Tough questions for enterprise developers who want to get ahead: Part 2

By Adam Seligman, VP Developer Relations at

Every day, I look around and the world seems to move quicker. Events, news, commentary – it all happens on Twitter before BBC or CNN can even edit the tape. But the world isn’t just moving faster, it’s moving in parallel. A colleague of mine told me he keeps a mobile phone and iPad handy when he watches TV – which is on just for sound in the background.

Does your company move this fast? Does your company have a relentless drive for speed? Would it make them more competitive? As a developer, do you have a relentless desire for speed? Do you want users giving you feedback minutes after you build a feature?

Part two of my series: ‘Four tough questions enterprise developers should ask themselves’ when evaluating their IT culture, their path to innovation and value in the field looks at how the development lifecycle has changed.

Question 2: How often do I put code into production?

I tried to boil down speed into a simple question: How often do you push live code? Does that happen after a 12-month waterfall release? Or are you constantly pushing features out for feedback in a continuous delivery methodology?

Sure, automated testing and continuous integration servers are nice. But the principle of continuous delivery is bigger than just the technology. It’s a mindset shift. It’s about rapidly and flexibly building business apps that fit client needs and that deliver business results.

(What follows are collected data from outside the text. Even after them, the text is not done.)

(* ===== verification/Gratitudes.v ===== *)
(** * The gratitude list: [src/app/api/gratitude/route.ts]

    Four handlers over the [gratitudes] collection.  [GET] answers the
    user's items of today (between [setHours(0,0,0,0)] of one reading of
    the clock and [setHours(23,59,59,999)] of a second one, oldest first)
    or, with [?mode=history], the user's 50 newest items.  [POST] creates
    an unchecked item, [PUT] flips [isChecked] of an item found by id and
    [DELETE] removes an item by id.  [PUT] and [DELETE] look the item up
    by id alone, without comparing its owner with the session user. *)

From stdpp Require Import base list strings sorting.
From Stdlib Require Import ZArith Lia String.
From S2P Require Import Prelude Calendar Store Models World.

Open Scope Z_scope.

Module GratitudeRoute.

(** [const { id } = await req.json()] of [PUT]. *)
Record put_body := mk_put { put_id : idarg }.

Section handlers.
(** The server's offset from UTC. *)
Context (tzo : Z).

(** [createdAt: { $gte: startOfDay, $lte: endOfDay }] *)
Definition in_window (lo hi : Z) (g : Gratitude.t) : bool :=
  bool_decide (lo ≤ Gratitude.createdAt g ≤ hi).

(** [GET]: lines 8-41; [mode] is [searchParams.get('mode')]. *)
Definition GET (s : session) (mode : option string) : M (response (list (oid * Gratitude.t))) :=
  match session_user s with
  | None => unauthorized
  | Some uid =>
      if bool_decide (mode = Some "history"%string) then
        data ← gets (λ w, query (owned_by uid) Desc (Some 50%nat) (gratitudes w));
        mret (Json 200 data)
      else
        t1 ← new_date;
        t2 ← new_date;
        match set_hours_start tzo (Some t1), set_hours_end tzo (Some t2) with
        | Some startOfDay, Some endOfDay =>
            data ← gets (λ w, query (λ g, owned_by uid g && in_window startOfDay endOfDay g)
                                    Asc None (gratitudes w));
            mret (Json 200 data)
        | _, _ => throw (CastError "createdAt")
        end
  end.

(** [POST]: lines 44-62. *)
Definition POST (s : session) (body : option jval) : M (response (oid * Gratitude.t)) :=
  match session_user s with
  | None => unauthorized
  | Some uid =>
      content ← read_body body;
      c ← of_result (Gratitude.validate content);
      id ← fresh_oid;
      t ← new_date;
      let item := Gratitude.mk uid c false t t in
      _ ← modify (λ w, set_gratitudes w (insert_doc (gratitudes w) id item));
      mret (Json 200 (id, item))
  end.

(** [PUT]: lines 65-81. *)
Definition PUT (s : session) (body : option put_body) : M (response (oid * Gratitude.t)) :=
  match session_user s with
  | None => unauthorized
  | Some _ =>
      b ← read_body body;
      found ← (w ← gets id; find_by_idarg (gratitudes w) (put_id b));
      match found with
      | None => mret (Message 404 "Not found")
      | Some (id, item) =>
          item' ← save_gratitude id (Gratitude.set_isChecked item (negb (Gratitude.isChecked item)));
          mret (Json 200 (id, item'))
      end
  end%string.

(** [DELETE]: lines 84-97; [a] is [searchParams.get('id')].
    [findByIdAndDelete(null)] matches nothing. *)
Definition DELETE (s : session) (a : idarg) : M (response unit) :=
  match session_user s with
  | None => unauthorized
  | Some _ =>
      _ ← match a with
          | IdValid id => modify (λ w, set_gratitudes w (delete_by_id (gratitudes w) id))
          | IdMissing => mret tt
          | IdMalformed => throw (CastError "_id")
          end;
      mret (Message 200 "Deleted")
  end%string.
End handlers.
End GratitudeRoute.

Module GratitudeProps.
Import GratitudeRoute.

(** ** The store of the witnesses (UTC server)

    User 1 wrote item 10 at 23:00 the day before the first reading of
    [demo_clock] (2023-11-14T22:13:20Z) and item 11 at 01:00 the same
    day; user 2 wrote item 12 that day. *)

Definition demo_gratitudes : list (oid * Gratitude.t) :=
  [(10%N, Gratitude.mk 1 "Family" false 1699916400000 1699916400000);
   (11%N, Gratitude.mk 1 "Sunrise" true 1699923600000 1699923600000);
   (12%N, Gratitude.mk 2 "Coffee" false 1699930000000 1699930000000)]%string.
Definition demo_gratitude_world : World := set_gratitudes demo_world demo_gratitudes.

Section props.
Context (tzo : Z).

(** C9. On a signed-in user's request without [mode=history], when the
    two clock readings fall on the same local day, GET answers 200 with
    exactly the user's items created on that local day, oldest first,
    and writes nothing. *)
Theorem GET_today_entries s uid w mode lo hi :
  session_user s = Some uid → mode ≠ Some "history"%string →
  set_hours_start tzo (Some (clock_now w)) = Some lo →
  set_hours_end tzo (Some (clock_at w 1)) = Some hi →
  local_day tzo (clock_now w) = local_day tzo (clock_at w 1) →
  ∃ data, run (GET tzo s mode) w = (Json 200 data, advance w 2) ∧
    Sorted (sort_rel Asc) data ∧
    ∀ r, r ∈ data ↔ r ∈ gratitudes w ∧ Gratitude.userId r.2 = uid ∧
      local_day tzo (Gratitude.createdAt r.2) = local_day tzo (clock_now w).
Proof.
  intros Hs Hm Hlo Hhi Hday. unfold GET. rewrite Hs, bool_decide_false by done.
  unfold clock_now, clock_at in *. change (1 + ticks w)%nat with (S (ticks w)) in Hhi.
  mrun. rewrite Hlo, Hhi.
  eexists. split; [reflexivity|]. split; [apply query_sorted|].
  intros r. rewrite query_none_elem. unfold owned_by, in_window.
  rewrite andb_true_iff, !bool_decide_eq_true, (day_window_iff tzo _ _ lo hi) by done.
  simpl. naive_solver.
Qed.

(** PUT on an item found by id. *)
Lemma PUT_run_item s uid w id g :
  session_user s = Some uid → find_by_id (gratitudes w) id = Some g →
  let g' := Gratitude.touch (Gratitude.set_isChecked g (negb (Gratitude.isChecked g))) (clock_now w) in
  run (PUT s (Some (mk_put (IdValid id)))) w =
    (Json 200 (id, g'), set_gratitudes (tick w) (replace_by_id (gratitudes w) id g')).
Proof. intros Hs Hg. unfold PUT. rewrite Hs. mrun. by rewrite Hg. Qed.

(** Every row GET answers is a document of the collection. *)
Lemma GET_rows s mode w st data w' :
  run (GET tzo s mode) w = (Json st data, w') → ∀ r, r ∈ data → r ∈ gratitudes w.
Proof.
  unfold GET. destruct (session_user s) as [uid|]; mrun; [|done].
  case_bool_decide; mrun.
  - intros [= _ <- _] r Hr. by apply query_elem in Hr as [? _].
  - destruct (set_hours_start tzo (Some (clock w (ticks w)))),
      (set_hours_end tzo (Some (clock w (S (ticks w))))); cbn; try done.
    intros [= _ <- _] r Hr. by apply query_elem in Hr as [? _].
Qed.

(** With [mode=history], GET answers the user's 50 newest items,
    newest first, and writes nothing: it returns all of the user's items
    up to 50, and every item of the user it leaves out is not newer than
    any item it returns. *)
Theorem GET_history_newest s uid w :
  session_user s = Some uid →
  ∃ data, run (GET tzo s (Some "history"%string)) w = (Json 200 data, w) ∧
    Sorted (sort_rel Desc) data ∧
    List.length data = Nat.min 50 (List.length (filter (λ r, owned_by uid r.2 = true) (gratitudes w))) ∧
    (∀ r, r ∈ data → r ∈ gratitudes w ∧ Gratitude.userId r.2 = uid) ∧
    ∀ r r', r ∈ gratitudes w → Gratitude.userId r.2 = uid → r ∉ data → r' ∈ data →
      Gratitude.createdAt r.2 ≤ Gratitude.createdAt r'.2.
Proof.
  intros Hs. eexists. split.
  { unfold GET. rewrite Hs, bool_decide_true by done. mrun. reflexivity. }
  exact (query_owned_newest uid 50 (gratitudes w)).
Qed.

(** PUT of an existing item flips its [isChecked], sets [updatedAt]
    from the clock, keeps its owner, content and [createdAt], writes it
    in place and answers it. *)
Theorem PUT_flips_checked s uid w id g :
  session_user s = Some uid → find_by_id (gratitudes w) id = Some g →
  ∃ g', run (PUT s (Some (mk_put (IdValid id)))) w =
          (Json 200 (id, g'), set_gratitudes (tick w) (replace_by_id (gratitudes w) id g')) ∧
        Gratitude.isChecked g' = negb (Gratitude.isChecked g) ∧
        Gratitude.userId g' = Gratitude.userId g ∧ Gratitude.content g' = Gratitude.content g ∧
        Gratitude.createdAt g' = Gratitude.createdAt g ∧ Gratitude.updatedAt g' = clock_now w.
Proof.
  intros Hs Hg. eexists. split; [by apply (PUT_run_item s uid)|done].
Qed.

(** Two PUTs of the same item restore its [isChecked]. *)
Theorem PUT_twice_restores s uid w id g :
  session_user s = Some uid → find_by_id (gratitudes w) id = Some g →
  ∃ g'', find_by_id (gratitudes (run (PUT s (Some (mk_put (IdValid id))))
                                  (run (PUT s (Some (mk_put (IdValid id)))) w).2).2) id = Some g'' ∧
         Gratitude.isChecked g'' = Gratitude.isChecked g.
Proof.
  intros Hs Hg. destruct (PUT_flips_checked s uid w id g Hs Hg) as (g' & Hrun & Hc & _).
  rewrite Hrun. simpl.
  pose proof (find_by_id_replace_eq (gratitudes w) id g' g Hg) as Hg'.
  destruct (PUT_flips_checked s uid (set_gratitudes (tick w) (replace_by_id (gratitudes w) id g'))
              id g' Hs Hg') as (g'' & Hrun' & Hc' & _).
  rewrite Hrun'. exists g''. split; [by eapply find_by_id_replace_eq|].
  rewrite Hc', Hc. by destruct (Gratitude.isChecked g).
Qed.

(** C10. DELETE with an id answers 200 "Deleted" whether or not the item
    exists; the item is gone, the other items stay, and no later GET, in
    either mode and for any user, answers it. *)
Theorem DELETE_removes s uid w id :
  session_user s = Some uid →
  let w' := set_gratitudes w (delete_by_id (gratitudes w) id) in
  run (DELETE s (IdValid id)) w = (Message 200 "Deleted"%string, w') ∧
  find_by_id (gratitudes w') id = None ∧
  (∀ id', id' ≠ id → find_by_id (gratitudes w') id' = find_by_id (gratitudes w) id') ∧
  ∀ s' mode st data w'', run (GET tzo s' mode) w' = (Json st data, w'') → id ∉ fst <$> data.
Proof.
  intros Hs w'. split_and!.
  - unfold DELETE. rewrite Hs. by mrun.
  - simpl. rewrite find_by_id_delete. by rewrite decide_True.
  - intros id' Hne. simpl. rewrite find_by_id_delete. by rewrite decide_False.
  - intros s' mode st data w'' Hget Hin.
    apply list_elem_of_fmap in Hin as (r & Hid & Hr).
    apply (GET_rows s' mode w' st data w'' Hget), delete_by_id_elem in Hr as [_ Hne].
    by apply Hne.
Qed.

(** C36. PUT and DELETE never compare the item's owner with the session
    user: any two signed-in users get the same answer and the same
    write for the same request. *)
Theorem gratitude_ignores_owner s1 s2 u1 u2 b a w :
  session_user s1 = Some u1 → session_user s2 = Some u2 →
  run (PUT s1 b) w = run (PUT s2 b) w ∧ run (DELETE s1 a) w = run (DELETE s2 a) w.
Proof. intros H1 H2. unfold PUT, DELETE. by rewrite H1, H2. Qed.
End props.

(** ** Witnesses *)
Lemma GET_today_entries_witness :
  ∃ data, run (GET 0 (Some (Some 1%N)) None) demo_gratitude_world =
            (Json 200 data, advance demo_gratitude_world 2) ∧
    Sorted (sort_rel Asc) data ∧
    ∀ r, r ∈ data ↔ r ∈ gratitudes demo_gratitude_world ∧ Gratitude.userId r.2 = 1%N ∧
      local_day 0 (Gratitude.createdAt r.2) = local_day 0 (clock_now demo_gratitude_world).
Proof.
  apply (GET_today_entries 0 (Some (Some 1%N)) 1%N demo_gratitude_world None
           1699920000000 1700006399999); [done|done|reflexivity|reflexivity|reflexivity].
Defined.

Lemma GET_history_newest_witness :
  ∃ data, run (GET 0 (Some (Some 1%N)) (Some "history"%string)) demo_gratitude_world =
            (Json 200 data, demo_gratitude_world) ∧
    Sorted (sort_rel Desc) data ∧
    List.length data = Nat.min 50 (List.length (filter (λ r, owned_by 1%N r.2 = true)
                                                  (gratitudes demo_gratitude_world))) ∧
    (∀ r, r ∈ data → r ∈ gratitudes demo_gratitude_world ∧ Gratitude.userId r.2 = 1%N) ∧
    ∀ r r', r ∈ gratitudes demo_gratitude_world → Gratitude.userId r.2 = 1%N → r ∉ data →
      r' ∈ data → Gratitude.createdAt r.2 ≤ Gratitude.createdAt r'.2.
Proof. apply (GET_history_newest 0 (Some (Some 1%N)) 1%N demo_gratitude_world). reflexivity. Defined.

Lemma PUT_flips_checked_witness :
  ∃ g', run (PUT (Some (Some 2%N)) (Some (mk_put (IdValid 11)))) demo_gratitude_world =
          (Json 200 (11%N, g'), set_gratitudes (tick demo_gratitude_world)
                                  (replace_by_id demo_gratitudes 11%N g')) ∧
        Gratitude.isChecked g' = false ∧ Gratitude.userId g' = 1%N ∧
        Gratitude.content g' = "Sunrise"%string ∧ Gratitude.createdAt g' = 1699923600000 ∧
        Gratitude.updatedAt g' = clock_now demo_gratitude_world.
Proof.
  apply (PUT_flips_checked (Some (Some 2%N)) 2%N demo_gratitude_world 11%N
           (Gratitude.mk 1 "Sunrise" true 1699923600000 1699923600000)); reflexivity.
Defined.

Lemma PUT_twice_restores_witness :
  ∃ g'', find_by_id (gratitudes (run (PUT (Some (Some 1%N)) (Some (mk_put (IdValid 10))))
           (run (PUT (Some (Some 1%N)) (Some (mk_put (IdValid 10)))) demo_gratitude_world).2).2)
           10%N = Some g'' ∧ Gratitude.isChecked g'' = false.
Proof.
  apply (PUT_twice_restores (Some (Some 1%N)) 1%N demo_gratitude_world 10%N
           (Gratitude.mk 1 "Family" false 1699916400000 1699916400000)); reflexivity.
Defined.

Lemma DELETE_removes_witness :
  run (DELETE (Some (Some 2%N)) (IdValid 99)) demo_gratitude_world =
    (Message 200 "Deleted"%string,
     set_gratitudes demo_gratitude_world (delete_by_id demo_gratitudes 99%N)).
Proof. apply (DELETE_removes 0 (Some (Some 2%N)) 2%N demo_gratitude_world 99%N). reflexivity. Defined.

Lemma gratitude_ignores_owner_witness :
  run (DELETE (Some (Some 2%N)) (IdValid 10)) demo_gratitude_world =
  run (DELETE (Some (Some 1%N)) (IdValid 10)) demo_gratitude_world.
Proof.
  apply (gratitude_ignores_owner (Some (Some 2%N)) (Some (Some 1%N)) 2%N 1%N
           (Some (mk_put (IdValid 10))) (IdValid 10) demo_gratitude_world); reflexivity.
Defined.
End GratitudeProps.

Startups are doing this – they know smaller and less tightly coupled is better. They expose and use APIs, both externally and internally. They decouple, they empower engineers, and they push features live. Over and over and over, always pushing new features and getting feedback.

What you should be doing

First, go read The Lean Startup by Eric Ries. Don’t believe the cover. It’s not about startups. It’s about running projects with a relentless focus on testing for success or failure. We were lucky to have Marcus Gosling, co-founder of IMVU with Mr. Ries, speak at a Salesforce Business App Bootcamp recently. He described how getting the first dollars from a customer generated extraordinary feedback – that having them pay some amount, any amount – provided a much higher quality of feedback than simply free users.

The analog for internal enterprise apps is business users actually using your apps. Not only do they see a comp or a demo (or a terrible requirements doc), but do they actually get work done with it?

This is what you do as an enterprise developer: pick a project and develop it the new way. Get features in the hands of your users every week. Get their feedback. Push every week, push every day. Go learn or Heroku or another platform that lets you go as fast as your users want.

Then share your story. Tell your peers, tell your department. Get your business users to tell the story. Drive change by simply doing – it starts with philosophy, then the technology is waiting for you.